Attracting Young People to Old Music
Kim chuckled when ``Nodame Cantabile'' came up, though he spoke very fondly of Muraji. ``I always say I'm a backstage guy. I should be upfront, but I'm not so much interested in who I am; I'm interested in what I'm thinking.
``It's very difficult to be a performer onstage but I've got my butt to the audience and I always try to hide my personality. I'm there, but I wouldn't get in the way of the music. Music should come out first and not the performer. The ideal is that the audience and we are immersed in it, and we feel just music and nothing else,'' he said.
``I tried to write music but it's impossible to create something so incredible out of nothing. And I'm just a normal man you see,'' he said. ``The filter (between the music and audience) is me, and naturally many of the audience are interested in what I do and that's very nice and I respect that. But my actual goal is to make those people feel more interested in music and not me,'' he said, pointing out that only 1 percent of the Japanese population is acquainted with classical music.
While it's great that ``Nodame Cantabile'' opened doors to those unfamiliar with the genre, there are problems, he warned. Many concerts related to the comic feature fractured movements from a dozen different pieces, which makes concentration difficult.
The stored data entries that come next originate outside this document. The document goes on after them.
Lemma elem_of_ring n k max j :
  j ∈ ring n k max ↔ ∃ i, 0 ≤ i < Z.of_nat n ∧ j = Z.to_nat ((k + i) mod max).
Proof.
  revert k. induction n as [|n IH]; intros k; cbn [ring].
  { split; [by intros ?%elem_of_nil|intros (i & ? & _); lia]. }
  rewrite elem_of_cons, IH. split.
  - intros [->|(i & Hi & ->)]; [exists 0; rewrite Z.add_0_r; split; [lia|done]|].
    exists (i + 1). split; [lia|]. do 2 f_equal. lia.
  - intros (i & Hi & ->). destruct (decide (i = 0)) as [->|Hne]; [left; by rewrite Z.add_0_r|right].
    exists (i - 1). split; [lia|]. do 2 f_equal. lia.
Qed.

Lemma mod_inj k i j max : 0 < max → Z.abs (i - j) < max → (k + i) mod max = (k + j) mod max → i = j.
Proof.
  intros Hm Hij E. assert (Hd : (i - j) mod max = 0).
  { replace (i - j) with ((k + i) - (k + j)) by lia. rewrite Zminus_mod, E, Z.sub_diag. by apply Z.mod_0_l; lia. }
  apply Z.mod_divide in Hd as [q Hq]; [|lia]. assert (q = 0) by nia. lia.
Qed.

Lemma NoDup_ring n k max : 0 < max → Z.of_nat n ≤ max → NoDup (ring n k max).
Proof.
  intros Hm. revert k. induction n as [|n IH]; intros k Hn; cbn [ring]; constructor; [|apply IH; lia].
  rewrite elem_of_ring. intros (i & Hi & E). apply Z2Nat.inj in E; [|apply Z.mod_pos_bound; lia..].
  replace k with (k + 0) in E at 1 by lia. replace (k + 1 + i) with (k + (1 + i)) in E by lia.
  apply mod_inj in E; lia.
Qed.

Lemma NoDup_omap {A B} (f : A → option B) l :
  NoDup l → (∀ x y b, f x = Some b → f y = Some b → x = y) → NoDup (omap f l).
Proof.
  intros Hl Hf. induction Hl as [|x l Hx Hl IH]; [constructor|]. cbn [omap list_omap].
  destruct (f x) as [b|] eqn:E; [|done]. constructor; [|done].
  rewrite list_elem_of_omap. intros (y & Hy & Ey). apply Hx. by rewrite (Hf x y b E Ey).
Qed.

(** A full turn over the records visits each peer once. *)
Lemma ring_peers a m k :
  peer_map a m → 0 < zlen (so_recs a) →
  omap (live_at a) (ring (length (so_recs a)) k (zlen (so_recs a))) ≡ₚ map_to_list m.
Proof.
  intros Hm Hn.
  assert (Hlive : ∀ i h p, live_at a i = Some (h, p) ↔
    so_recs a !! i = Some (Some (h, peerdb_bytes p)) ∧ m !! h = Some p).
  { intros i h p. unfold live_at. destruct (so_recs a !! i) as [[[h' bs]|]|] eqn:E; [|by split; [done|intros []]..].
    destruct (pm_rec _ _ Hm _ _ _ E) as (q & Hq & ->). destruct (pm_all _ _ Hm _ _ Hq) as (Hwf & _).
    rewrite (peerdb_of_bytes _ Hwf). split; [by intros [= <- <-]|].
    intros [[= -> Hb] Hp]. rewrite Hp in Hq. by injection Hq as <-. }
  apply NoDup_Permutation; [|apply NoDup_map_to_list|].
  - apply NoDup_omap; [apply NoDup_ring; lia|]. intros i j [h p] [Hi _]%Hlive [Hj _]%Hlive.
    by eapply (pm_uniq _ _ Hm).
  - intros [h p]. rewrite list_elem_of_omap, elem_of_map_to_list. split.
    + by intros (i & _ & [_ ?]%Hlive).
    + intros Hp. destruct (pm_all _ _ Hm _ _ Hp) as (_ & _ & i & Hi). exists i. rewrite Hlive. split; [|done].
      apply lookup_lt_Some in Hi. unfold cell in *. rewrite elem_of_ring.
      exists ((Z.of_nat i - k) mod zlen (so_recs a)). split; [apply Z.mod_pos_bound; lia|].
      rewrite Zplus_mod_idemp_r. replace (k + (Z.of_nat i - k)) with (Z.of_nat i) by lia.
      rewrite Z.mod_small by lia. by rewrite Nat2Z.id.
Qed.

Lemma length_ring_live a n k max : (length (omap (live_at a) (ring n k max)) ≤ n)%nat.
Proof.
  revert k. induction n as [|n IH]; intros k; [done|]. cbn [ring omap list_omap].
  specialize (IH (k + 1)). unfold omap in IH. destruct (live_at a _); cbn [length]; unfold omap; lia.
Qed.

Lemma peer_map_size a m : peer_map a m → (length (map_to_list m) ≤ length (so_recs a))%nat.
Proof.
  intros Hm. destruct (so_recs a) as [|c l] eqn:E.
  - destruct (map_to_list m) as [|[h p] l'] eqn:El; [done|].
    assert (Hp : m !! h = Some p) by (apply elem_of_map_to_list; rewrite El; left).
    destruct (pm_all _ _ Hm _ _ Hp) as (_ & _ & i & Hi). by rewrite E in Hi.
  - rewrite <-E. rewrite <-(ring_peers a m 0 Hm) by (rewrite E; simpl; lia). apply length_ring_live.
Qed.

Section client.
Context `{Env} (R : st → store → Prop) `{!RecordDb R}.

(** The state still represents a store with the peers [m] and room for [n]
    updates. *)
Definition keeps_peers (n : Z) (m : gmap bc_hash_t peerdb_t) (s s' : st) : Prop :=
  frame s s' ∧ ∃ a, R s' a ∧ peer_map a m ∧ roomy n a.

Lemma wp_read_index s a m pos :
  R s a → peer_map a m → 0 ≤ pos →
  wp (peerdb_read_index pos) s (λ r s', frame s s' ∧ R s' a ∧
    r = match live_at a (Z.to_nat pos) with Some (_, p) => Done p | None => Error ERR_NOENT end).
Proof.
  intros Hr Hm Hp. unfold peerdb_read_index, live_at. apply wp_bind.
  eapply wp_mono; [by apply rd_has|]. unfold so_get.
  destruct (so_recs a !! Z.to_nat pos) as [[[h bs]|]|] eqn:E.
  - destruct (pm_rec _ _ Hm _ _ _ E) as (q & Hq & ->). destruct (pm_all _ _ Hm _ _ Hq) as (Hwf & _).
    intros r s1 (Hr1 & HR1 & Hf1). destruct r as [x|e]; [|done]. apply wp_bind.
    eapply wp_mono; [by apply rd_get|]. unfold so_get. rewrite E.
    intros r s2 (-> & HR2 & Hf2). cbn [rmap snd]. rewrite (length_peerdb_bytes _ Hwf).
    change (Z.of_nat 152 <? PEERDB) with false. apply wp_ret. split; [by etrans|done].
  - intros r s1 (Hr1 & HR1 & Hf1). destruct r as [x|e]; [done|]. simpl in Hr1. by injection Hr1 as ->.
  - intros r s1 (Hr1 & HR1 & Hf1). destruct r as [x|e]; [done|]. simpl in Hr1. by injection Hr1 as ->.
Qed.

Lemma wp_peer_read s a m key :
  R s a → peer_map a m →
  wp (peerdb_read key) s (λ r s', frame s s' ∧ R s' a ∧
    r = match m !! peerdb_key_hash key with Some p => Done p | None => Error ERR_NOENT end).
Proof.
  intros Hr Hm. unfold peerdb_read. set (h := peerdb_key_hash key).
  assert (Hh : hash_wf h) by apply key_hash_wf.
  apply wp_bind. eapply wp_mono; [by apply rd_find|]. intros r s1 (-> & Hr1 & Hf1).
  destruct (m !! h) as [p|] eqn:Ep.
  2: { by rewrite (pm_find_None _ _ _ Hm Hh Ep). }
  destruct (pm_find_Some _ _ _ _ Hm Hh Ep) as (i & -> & Hi).
  destruct (pm_all _ _ Hm _ _ Ep) as (Hwf & _).
  eapply wp_mono; [apply (wp_read_index _ a m); [done|done|lia]|]. unfold live_at.
  rewrite Nat2Z.id, Hi, (peerdb_of_bytes _ Hwf). intros r s2 (Hf2 & HR2 & ->).
  split; [by etrans|done].
Qed.

Lemma wp_peer_write s a m p n :
  R s a → peer_map a m → pd_wf p → 0 ≤ n → roomy (n + 1) a →
  wp (peerdb_write p) s (λ r s', r = Done tt ∧ keeps_peers n (<[pd_hash p := p]> m) s s').
Proof.
  intros Hr Hm Hp Hn (Hc & Ha & Hu). unfold peerdb_write. fold (pd_hash p). cbv zeta.
  assert (Hh : hash_wf (pd_hash p)) by apply key_hash_wf.
  pose proof (length_peerdb_bytes _ Hp) as Hl. unfold PEERDB in Hu. unfold cell in *.
  apply wp_bind, wp_try. eapply wp_mono; [by apply rd_find|]. intros r s1 (-> & Hr1 & Hf1).
  cbn beta iota. apply wp_bind.
  destruct (m !! pd_hash p) as [q|] eqn:Eq.
  - destruct (pm_find_Some _ _ _ _ Hm Hh Eq) as (i & -> & Hi).
    destruct (pm_all _ _ Hm _ _ Eq) as (Hq & _). pose proof (length_peerdb_bytes _ Hq) as Hlq.
    pose proof (lookup_lt_Some _ _ _ Hi) as Hlt. unfold cell in *.
    apply wp_try. eapply wp_mono; [apply rd_write; [done|]|].
    { unfold admissible. unfold cell in *. repeat split; try lia; apply Hh. }
    intros r s2 (-> & Hr2 & Hf2). cbn beta iota. apply wp_ret. split; [done|]. split; [by etrans|].
    eexists. split; [exact Hr2|]. unfold so_write, so_get, cell. rewrite Nat2Z.id, Hi, Hl, Hlq.
    change (Z.of_nat 152 <? Z.of_nat 152) with false. cbn [snd]. rewrite mk_cell_pd by done. split.
    + apply pm_put; [done|done|unfold cell; lia| |by intros ?? [= <- _]%(eq_trans (eq_sym Hi))|done].
      intros j bs Hj. eapply (pm_uniq _ _ Hm); [exact Hj|exact Hi].
    + unfold roomy, so_put, PEERDB. cbn [so_recs so_arch so_used]. unfold rec_put, cell in *.
      rewrite decide_True by lia. rewrite length_insert. lia.
  - rewrite (pm_find_None _ _ _ Hm Hh Eq).
    apply wp_try. eapply wp_mono; [apply rd_append; [done|]|].
    { unfold admissible. unfold cell in *. repeat split; try lia; apply Hh. }
    intros r s2 (-> & Hr2 & Hf2). cbn beta iota. apply wp_ret. split; [done|]. split; [by etrans|].
    eexists. split; [exact Hr2|]. rewrite mk_cell_pd, Hl by done. split.
    + apply pm_put; [done|done|done| | |done].
      * intros j bs Hj. destruct (pm_rec _ _ Hm _ _ _ Hj) as (? & ? & _). congruence.
      * intros h bs Hj. apply lookup_lt_Some in Hj. unfold cell in *. lia.
    + unfold roomy, so_put, PEERDB. cbn [so_recs so_arch so_used]. unfold rec_put, cell in *.
      rewrite decide_False by lia. rewrite length_app. cbn [length]. lia.
Qed.

(** ** The operations *)
Definition new_peer (now : Z) (peer : list byte) : peerdb_t :=
  Peerdb (take SHPEER peer) (u32 now) (replicate 4 x00) 0.

Lemma new_peer_wf now peer : length peer = 136%nat → pd_wf (new_peer now peer).
Proof.
  intros Hl. split; [simpl; rewrite length_take; unfold SHPEER; lia|]. split; [done|].
  split; [apply u32_range|]. simpl. lia.
Qed.
Lemma new_peer_hash now peer :
  length peer = 136%nat → pd_hash (pd_add (new_peer now peer) 1) = peerdb_key_hash (shpeer_kpriv peer).
Proof. intros Hl. unfold pd_hash; simpl. by rewrite take_ge by (unfold SHPEER; lia). Qed.

Definition peer_incr (now : Z) (peer : list byte) (m : gmap bc_hash_t peerdb_t) : gmap bc_hash_t peerdb_t :=
  let h := peerdb_key_hash (shpeer_kpriv peer) in
  <[h := pd_add (default (new_peer now peer) (m !! h)) 1]> m.
Definition peer_decr (peer : list byte) (m : gmap bc_hash_t peerdb_t) : gmap bc_hash_t peerdb_t :=
  let h := peerdb_key_hash (shpeer_kpriv peer) in
  match m !! h with Some p => <[h := pd_add p (-1)]> m | None => m end.
Definition peer_remove (peer : list byte) (m : gmap bc_hash_t peerdb_t) : gmap bc_hash_t peerdb_t :=
  delete (peerdb_key_hash (shpeer_kpriv peer)) m.

Lemma roomy_less n k a : 0 ≤ k ≤ n → roomy n a → roomy k a.
Proof. unfold roomy, PEERDB. lia. Qed.

Lemma wp_opened mode s (Q : result bool → st → Prop) :
  bad_mode mode = false → Q (Done true) s → wp (peerdb_open true mode) s Q.
Proof. intros Hb HQ. unfold peerdb_open. rewrite Hb. by apply wp_ret. Qed.

Lemma wp_peer_incr s a m flag mode peer n :
  R s a → peer_map a m → length peer = 136%nat → bad_mode mode = false →
  has_flag flag DF_PEER_SCAN = true → 0 ≤ n → roomy (n + 1) a →
  wp (unet_peer_incr true flag mode peer) s (λ r s', r = Done tt ∧
    keeps_peers n (peer_incr (w_time (st_w s)) peer m) s s').
Proof.
  intros Hr Hm Hl Hb Hfl Hn Hroom. unfold unet_peer_incr. rewrite Hb, Hfl. cbn [negb].
  apply wp_bind. eapply wp_opened; [done|]. cbn beta iota. cbn [negb].
  apply wp_bind, wp_try. eapply wp_mono; [by apply wp_peer_read|]. intros r s1 (Hf1 & Hr1 & ->).
  cbn beta iota. unfold peer_incr. set (h := peerdb_key_hash (shpeer_kpriv peer)).
  assert (Hk : ∀ r s', r = Done tt ∧ keeps_peers n (<[h := pd_add (default (new_peer (w_time (st_w s)) peer) (m !! h)) 1]> m) s1 s' →
    r = Done tt ∧ keeps_peers n (<[h := pd_add (default (new_peer (w_time (st_w s)) peer) (m !! h)) 1]> m) s s').
  { intros r s' (-> & Hf & Ha). split; [done|]. split; [by etrans|done]. }
  destruct (m !! h) as [p|] eqn:Ep.
  - destruct (pm_all _ _ Hm _ _ Ep) as (Hp & Hh & _). eapply wp_mono; [|exact Hk].
    change (default _ (Some p)) with p. rewrite Hh. change (pd_hash p) with (pd_hash (pd_add p 1)).
    by apply (wp_peer_write s1 a); [..|apply pd_add_wf| |].
  - cbn [Z.eqb negb]. rewrite Z.eqb_refl. cbn [negb]. unfold peerdb_new.
    apply wp_bind, wp_bind, wp_gets. cbn beta iota. apply wp_ret. cbn beta iota.
    rewrite (fr_time _ _ Hf1). fold (new_peer (w_time (st_w s)) peer).
    eapply wp_mono; [|exact Hk]. change (default ?x None) with x.
    replace h with (pd_hash (pd_add (new_peer (w_time (st_w s)) peer) 1)) by by apply new_peer_hash.
    by apply (wp_peer_write s1 a); [..|apply pd_add_wf, new_peer_wf| |].
Qed.

Lemma wp_peer_decr s a m flag mode peer n :
  R s a → peer_map a m → bad_mode mode = false →
  has_flag flag DF_PEER_SCAN = true → 0 ≤ n → roomy (n + 1) a →
  wp (unet_peer_decr true flag mode peer) s (λ r s', r = Done tt ∧
    keeps_peers n (peer_decr peer m) s s').
Proof.
  intros Hr Hm Hb Hfl Hn Hroom. unfold unet_peer_decr. rewrite Hb, Hfl. cbn [negb].
  apply wp_bind. eapply wp_opened; [done|]. cbn beta iota. cbn [negb].
  apply wp_bind, wp_try. eapply wp_mono; [by apply wp_peer_read|]. intros r s1 (Hf1 & Hr1 & ->).
  cbn beta iota. unfold peer_decr. set (h := peerdb_key_hash (shpeer_kpriv peer)).
  destruct (m !! h) as [p|] eqn:Ep.
  - destruct (pm_all _ _ Hm _ _ Ep) as (Hp & Hh & _). rewrite Hh.
    change (pd_hash p) with (pd_hash (pd_add p (-1))).
    eapply wp_mono; [by apply (wp_peer_write s1 a m _ n); [..|apply pd_add_wf| |]|].
    intros r s' (-> & Hf & Ha). split; [done|]. split; [by etrans|done].
  - apply wp_ret. split; [done|]. split; [done|]. exists a. split; [done|]. split; [done|].
    by eapply roomy_less; [|exact Hroom]; lia.
Qed.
``It was more like a trend. But a trend is a trend, though some (of the fans) have stayed with us. It'd be great for them to learn how to read the music, the background and history, and classical music will become so much more enjoyable,'' he said.
Kim also expressed concern with the practicality of music education in Japan. ``They make girls play the piano and they don't become pianists and they don't even listen to classical music. It's a problem in Japan, we don't have quality audiences,'' he said.
``In 30, 40 years time, When I get really old I'd like to change the concept of classical music education,'' he said.
It's all about staying true to the original but what's the significance of reviving antiquated styles in the 21st century? ``That's a good question. I always think about what's the whole point of doing it. The point is the music should sound the way it was produced.
``It's all smart speculation. Of course I'm never going to get the right answer because (the composers) are all dead. But at least I'm looking for it, and I want to share with people and let them realize there's so much beauty in this old music,'' he said.
While he repeatedly expressed concern about whether or not he's doing the ``right'' thing as a conductor, it all stems from his most profound, unwavering love for music.
``I love music probably more than anyone else ― that's one thing I guess that makes me special from others. I want to let people know this is the great thing and not me,'' he smiled.
But such unassuming, almost self-sacrificing love for music shines through, making it hard to divert one's attention away from this maestro conductor onstage.